Si nous donnons à notre fonction une valeur qui viole ses pré-conditions, alors nous en déduisons que la post-condition est fausse. À partir de là, nous pouvons prouver tout ce que nous voulons car ce « false » devient une supposition pour tout appel qui viendrait ensuite. À partir de faux, nous prouvons tout ce que nous voulons, car si nous avons la preuve de « faux » alors « faux » est vrai, de même que « vrai » est vrai. Donc tout est vrai.

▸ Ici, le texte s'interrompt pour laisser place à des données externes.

(* ===== verification/Machine.v ===== *)
(** * Machine integers and object representations

    The fixed width integers of [<cstdint>], [size_t], the byte order macros
    of [<endian.h>] and the object representation [std::memcpy] sees. *)

From S2P Require Import Prelude.

(** ** Fixed width integers: a [w]-bit value is a [Z], casts wrap around *)

Definition wrap (w z : Z) : Z := z mod 2 ^ w.
Definition u8 : Z -> Z := wrap 8.
Definition u16 : Z -> Z := wrap 16.
Definition u32 : Z -> Z := wrap 32.
Definition u64 : Z -> Z := wrap 64.

(** [static_cast<intN_t>] of an unsigned value of the same width. *)
Definition to_signed (w z : Z) : Z := if z <? 2 ^ (w - 1) then z else z - 2 ^ w.

Definition size_max : Z := 2 ^ 64.
Definition size_add (a b : Z) : Z := (a + b) mod size_max.
Definition size_sub (a b : Z) : Z := (a - b) mod size_max.

Definition byte_ok (b : Z) : Prop := 0 <= b < 256.
Abbreviation bytes_ok := (Forall byte_ok).

#[export] Instance byte_ok_dec b : Decision (byte_ok b).
Proof. unfold byte_ok. apply _. Defined.

(** ** Byte sequences of an integer, least significant byte first *)

Fixpoint le_bytes (n : nat) (v : Z) : list Z :=
  match n with
  | O => []
  | S n => v mod 256 :: le_bytes n (v / 256)
  end.

Fixpoint of_le_bytes (bs : list Z) : Z :=
  match bs with
  | [] => 0
  | b :: bs => b + 256 * of_le_bytes bs
  end.

Definition be_bytes (n : nat) (v : Z) : list Z := rev (le_bytes n v).
Definition of_be_bytes (bs : list Z) : Z := of_le_bytes (rev bs).

(** ** The host

    Byte order is the one implementation-defined property of the host the
    buffer code depends on; every theorem holds for both orders. *)

Inductive endian := little | big.
Class Host := host_endian : endian.

Section host.
Context {host : Host}.

(** The bytes [std::memcpy] copies out of (into) an [n]-byte unsigned object. *)
Definition object_bytes (n : nat) (v : Z) : list Z :=
  match host_endian with little => le_bytes n v | big => be_bytes n v end.

Definition object_value (bs : list Z) : Z :=
  match host_endian with little => of_le_bytes bs | big => of_be_bytes bs end.

Definition bswap (n : nat) (v : Z) : Z := of_be_bytes (le_bytes n v).

(** [htobe16/32/64], [htole16/32/64] and their inverses, [n] in bytes. *)
Definition htobe (n : nat) (v : Z) : Z :=
  match host_endian with little => bswap n v | big => v end.
Definition htole (n : nat) (v : Z) : Z :=
  match host_endian with little => v | big => bswap n v end.
Definition betoh : nat -> Z -> Z := htobe.
Definition letoh : nat -> Z -> Z := htole.
End host.

(** ** Lemmas *)

Section le_lemmas.

Lemma length_le_bytes n v : length (le_bytes n v) = n.
Proof. revert v; induction n; simpl; auto. Qed.

Lemma zlen_le_bytes n v : zlen (le_bytes n v) = Z.of_nat n.
Proof. unfold zlen. by rewrite length_le_bytes. Qed.

Lemma zlen_be_bytes n v : zlen (be_bytes n v) = Z.of_nat n.
Proof. unfold be_bytes. by rewrite zlen_rev, zlen_le_bytes. Qed.

Lemma le_bytes_ok n v : bytes_ok (le_bytes n v).
Proof.
  revert v; induction n as [|n IH]; intros v; simpl; constructor; [|apply IH].
  apply Z.mod_pos_bound. lia.
Qed.

Lemma be_bytes_ok n v : bytes_ok (be_bytes n v).
Proof. apply Forall_rev, le_bytes_ok. Qed.

Lemma of_le_bytes_app bs cs :
  of_le_bytes (bs ++ cs) = of_le_bytes bs + 256 ^ zlen bs * of_le_bytes cs.
Proof.
  induction bs as [|b bs IH]; simpl; [rewrite zlen_nil; lia|].
  rewrite IH, zlen_cons, Z.pow_add_r by (pose proof (zlen_nonneg bs); lia). lia.
Qed.

Lemma of_le_bytes_range bs :
  bytes_ok bs -> 0 <= of_le_bytes bs < 256 ^ zlen bs.
Proof.
  induction 1 as [|b bs Hb Hbs IH]; simpl; [rewrite zlen_nil; lia|].
  rewrite zlen_cons, Z.pow_add_r by (pose proof (zlen_nonneg bs); lia).
  unfold byte_ok in Hb. lia.
Qed.

Lemma of_le_le_bytes n v : of_le_bytes (le_bytes n v) = v mod 256 ^ Z.of_nat n.
Proof.
  revert v; induction n as [|n IH]; intros v; simpl le_bytes; simpl of_le_bytes.
  - by rewrite Z.mod_1_r.
  - rewrite IH, Nat2Z.inj_succ, Z.pow_succ_r, Z.rem_mul_r by lia. lia.
Qed.

Lemma le_of_le_bytes bs : bytes_ok bs -> le_bytes (length bs) (of_le_bytes bs) = bs.
Proof.
  induction 1 as [|b bs Hb Hbs IH]; simpl; [done|].
  unfold byte_ok in Hb.
  rewrite (Z.mul_comm 256), Z.mod_add, Z.mod_small, Z.div_add, Z.div_small by lia.
  by rewrite Z.add_0_l, IH.
Qed.

Lemma le_bytes_inj n v w :
  0 <= v < 256 ^ Z.of_nat n -> 0 <= w < 256 ^ Z.of_nat n ->
  le_bytes n v = le_bytes n w -> v = w.
Proof.
  intros Hv Hw E. apply (f_equal of_le_bytes) in E.
  by rewrite !of_le_le_bytes, !Z.mod_small in E by lia.
Qed.

Lemma le_bytes_mod n v : le_bytes n (v mod 256 ^ Z.of_nat n) = le_bytes n v.
Proof.
  rewrite <- of_le_le_bytes.
  rewrite <- (le_of_le_bytes (le_bytes n v)) at 2 by apply le_bytes_ok.
  by rewrite length_le_bytes.
Qed.

Lemma be_bytes_u16 v : be_bytes 2 (u16 v) = be_bytes 2 v.
Proof. unfold be_bytes. f_equal. apply (le_bytes_mod 2). Qed.

Lemma of_be_be_bytes n v : of_be_bytes (be_bytes n v) = v mod 256 ^ Z.of_nat n.
Proof. unfold of_be_bytes, be_bytes. by rewrite rev_involutive, of_le_le_bytes. Qed.

Lemma be_of_be_bytes bs : bytes_ok bs -> be_bytes (length bs) (of_be_bytes bs) = bs.
Proof.
  intros H. unfold be_bytes, of_be_bytes.
  rewrite <- (length_rev bs), le_of_le_bytes by (by apply Forall_rev).
  apply rev_involutive.
Qed.

(** A 16-bit value is two bytes on the wire. *)
Lemma be_pair v :
  0 <= v < 2 ^ 16 ->
  exists h l, be_bytes 2 v = [h; l] /\ byte_ok h /\ byte_ok l /\ of_be_bytes [h; l] = v.
Proof.
  intros Hv. pose proof (be_bytes_ok 2 v) as Hok. pose proof (of_be_be_bytes 2 v) as E.
  rewrite Z.mod_small in E by lia.
  unfold be_bytes in *. cbn [le_bytes rev app] in *. rewrite !Forall_cons in Hok.
  destruct_and!. eauto 10.
Qed.

Lemma be_pair_inv h l : byte_ok h -> byte_ok l -> be_bytes 2 (of_be_bytes [h; l]) = [h; l].
Proof. intros. apply (be_of_be_bytes [h; l]). by rewrite !Forall_cons. Qed.

Lemma of_be_bytes_range bs :
  bytes_ok bs -> 0 <= of_be_bytes bs < 256 ^ zlen bs.
Proof.
  intros H. rewrite <- zlen_rev. by apply of_le_bytes_range, Forall_rev.
Qed.
End le_lemmas.

#[export] Hint Rewrite zlen_le_bytes zlen_be_bytes : zlen.
#[export] Hint Resolve le_bytes_ok be_bytes_ok : core.

Section host_lemmas.
Context {host : Host}.

Lemma le_bytes_bswap n v : le_bytes n (bswap n v) = be_bytes n v.
Proof.
  unfold bswap, of_be_bytes. fold (be_bytes n v).
  rewrite <- (le_of_le_bytes (be_bytes n v)) at 2 by done.
  unfold be_bytes. by rewrite length_rev, length_le_bytes.
Qed.

Lemma object_bytes_htobe n v : object_bytes n (htobe n v) = be_bytes n v.
Proof.
  unfold object_bytes, htobe. destruct host_endian; [apply le_bytes_bswap|done].
Qed.

Lemma object_bytes_htole n v : object_bytes n (htole n v) = le_bytes n v.
Proof.
  unfold object_bytes, htole. destruct host_endian; [done|].
  unfold be_bytes. rewrite le_bytes_bswap. apply rev_involutive.
Qed.

Lemma betoh_object_value bs :
  bytes_ok bs -> betoh (length bs) (object_value bs) = of_be_bytes bs.
Proof.
  intros H. unfold betoh, htobe, object_value. destruct host_endian; [|done].
  unfold bswap. by rewrite le_of_le_bytes.
Qed.

Lemma letoh_object_value bs :
  bytes_ok bs -> letoh (length bs) (object_value bs) = of_le_bytes bs.
Proof.
  intros H. unfold letoh, htole, object_value. destruct host_endian; [done|].
  unfold bswap, of_be_bytes.
  rewrite <- (length_rev bs), le_of_le_bytes by (by apply Forall_rev).
  by rewrite rev_involutive.
Qed.
End host_lemmas.

(** Two's complement: casting to unsigned and back is the identity on the
    signed range. *)
Lemma to_signed_wrap w z :
  1 <= w -> - 2 ^ (w - 1) <= z < 2 ^ (w - 1) -> to_signed w (wrap w z) = z.
Proof.
  intros Hw Hz. unfold to_signed, wrap.
  assert (2 ^ w = 2 * 2 ^ (w - 1)) as E.
  { rewrite <- Z.pow_succ_r by lia. f_equal. lia. }
  destruct (decide (0 <= z)).
  - rewrite Z.mod_small by lia. destruct (Z.ltb_spec z (2 ^ (w - 1))); lia.
  - rewrite <- (Z.mod_add z 1), Z.mod_small by lia.
    destruct (Z.ltb_spec (z + 1 * 2 ^ w) (2 ^ (w - 1))); lia.
Qed.

Lemma wrap_small w z : 0 <= z < 2 ^ w -> wrap w z = z.
Proof. apply Z.mod_small. Qed.

Lemma wrap_range w z : 0 <= w -> 0 <= wrap w z < 2 ^ w.
Proof. intros. apply Z.mod_pos_bound, Z.pow_pos_nonneg; lia. Qed.

Lemma size_add_small a b : 0 <= a + b < size_max -> size_add a b = a + b.
Proof. apply Z.mod_small. Qed.

Lemma size_sub_small a b : 0 <= b <= a -> a < size_max -> size_sub a b = a - b.
Proof. intros. apply Z.mod_small. lia. Qed.

(** ** Facts about single bytes, by exhaustive evaluation *)

Definition all_bytes : list Z := seqZ 0 256.

Lemma byte_forall (P : Z -> bool) b :
  forallb P all_bytes = true -> byte_ok b -> P b = true.
Proof.
  rewrite forallb_forall. intros H Hb. apply H.
  apply list_elem_of_In, elem_of_seqZ. unfold byte_ok in Hb. lia.
Qed.

(** [std::toupper] and [std::tolower] in the "C" locale. *)
Definition toupper (c : Z) : Z := if (97 <=? c) && (c <=? 122) then c - 32 else c.
Definition tolower (c : Z) : Z := if (65 <=? c) && (c <=? 90) then c + 32 else c.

En prenant le programme modifié, nous pouvons d’ailleurs regarder les obligations de preuve générées par WP pour l’appel fautif et l’appel prouvé par conséquent :

Obligation générée pour l’appel fautif
Obligation générée pour l’appel qui suit

Nous pouvons remarquer que pour les appels de fonctions, l’interface graphique nous surligne le chemin d’exécution suivi avant l’appel dont nous cherchons à vérifier la pré-condition. Ensuite, si nous regardons l’appel abs(INT_MIN), nous pouvons remarquer qu’à force de simplifications, Qed a déduit que nous cherchons à prouver « False ». Conséquence logique, l’appel suivant abs(a) reçoit dans ses suppositions « False ». C’est pourquoi Qed est capable de déduire immédiatement « True ».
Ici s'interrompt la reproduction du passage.